Publié le 27 février 2008 par Smaël Bouaici

Marley footballeurPourquoi Bob Marley est-il devenu une star internationale, au point d’éclipser la majorité des autres talents jamaïcains?

D’abord grâce au mixage façon Island. Toutes les chansons des Wailers étaient retravaillées à Londres, dans le studio d’Island, par les ingénieurs du son de Chris Blackwell, qui n’avait déjà quasiment plus que de la pop dans son catalogue. C’est ce traitement pop qui fait que les Wailers ont vu leur musique traverser la planète. Un D.A de maison de disque explique: « Les gens sont toujours choqués quand ils entendent quelque chose de différent. Il leur faut un temps d’adaptation. Marley était traité avec les sonorités auxquelles les gens étaient habitués, alors que les autres gardaient leur son roots. C’est comme si on comparait Khaled et un chanteur du Maghreb qui fait la même chose. Lui garde le son roots, et Khaled est traité à l’occidentale. C’est une sorte de compromis commercial »
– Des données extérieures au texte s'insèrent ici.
Lemma shot_record_in_range (sid : Z) (shot_data : shot) (pre post : list stone)
    (thrown_stone : stone) :
  _find_thrown_stone shot_data pre post = Some thrown_stone ->
  all_in_range pre -> all_in_range post ->
  exists target,
    infer_target shot_data pre post = Ok target
    /\ shot_record sid shot_data pre post
       = Ok (Some (mkRecord
                     (calculate_accuracy_metrics sid target thrown_stone) sid
                     (stone_x thrown_stone) (stone_y thrown_stone)
                     (target_x target) (target_y target)
                     (confidence target))).
Proof.
  intros Hth Hpre Hpost. unfold shot_record.
  destruct (infer_target_in_range shot_data pre post Hpre Hpost)
    as [t [Ht [_ [Hx Hy]]]].
  exists t. split; [assumption |]. rewrite Ht. simpl. rewrite Hth.
  rewrite call_metrics_fits;
    [reflexivity | apply Hpost; eapply find_thrown_In; eassumption
     | assumption | assumption].
Qed.

(** A record is the record of the thrown stone and the inferred target. *)
Lemma shot_record_inv (sid : Z) (shot_data : shot) (pre post : list stone)
    (r : accuracy_record) :
  shot_record sid shot_data pre post = Ok (Some r) ->
  exists thrown_stone target,
    _find_thrown_stone shot_data pre post = Some thrown_stone
    /\ infer_target shot_data pre post = Ok target
    /\ r = mkRecord (calculate_accuracy_metrics sid target thrown_stone) sid
                    (stone_x thrown_stone) (stone_y thrown_stone)
                    (target_x target) (target_y target) (confidence target).
Proof.
  unfold shot_record.
  destruct (infer_target shot_data pre post) as [t | e]; [| discriminate].
  simpl.
  destruct (_find_thrown_stone shot_data pre post) as [th |]; [| discriminate].
  destruct (call_metrics_outcome sid t th) as [-> | ->]; [| discriminate].
  simpl. intros H. inversion H. exists th, t. auto.
Qed.

(** The only exception is [OverflowError]. *)
Lemma shot_record_raises (sid : Z) (shot_data : shot) (pre post : list stone)
    (e : exn) :
  shot_record sid shot_data pre post = Raise e -> e = OverflowError.
Proof.
  unfold shot_record.
  destruct (infer_target_outcome_cases shot_data pre post) as [[t [-> _]] | ->].
  - simpl.
    destruct (_find_thrown_stone shot_data pre post) as [th |]; [| discriminate].
    destruct (call_metrics_outcome sid t th) as [-> | ->]; simpl; congruence.
  - simpl. congruence.
Qed.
Marley une pop star ? Evidemment. Le briquet ornant la pochette de Catch A Fire arrive au moment où l’on se met à bosser sur les designs des albums de rock, dans la lignée de la banane du Velvet Underground. Les Wailers se sont mis au format pop juste après l’album Burnin’ The Wailers. Juste après, Peter Tosh, incapable de se plier aux désirata de Chris Blackwell et refusant de passer à l’arrière-plan, et Bunny Wailer, incapable de s’adapter au rythme des tournées et aux rigueurs de la promo, quittent le groupe. Un seul leader reste, comme il se doit dans un groupe de rock. L’album suivant, Natty Dread, fut un énorme succès commercial. Bob s’éloigne du son roots et du dub qu’affectionnaient les Wailers au temps des productions Lee Perry. L’orientation rock et blues, avec notamment l’arrivée du guitariste américain Al Anderson et de Tyrone Downie au clavier, lui attache pour longtemps un large public de fans. No Woman no cry, tube qui n’a plus grand chose de reggae, ouvre à Bob les portes du star-system. Demandé par tout le monde, il est désormais capable d’attirer en concert plusieurs milliers de personnes sur son seul nom.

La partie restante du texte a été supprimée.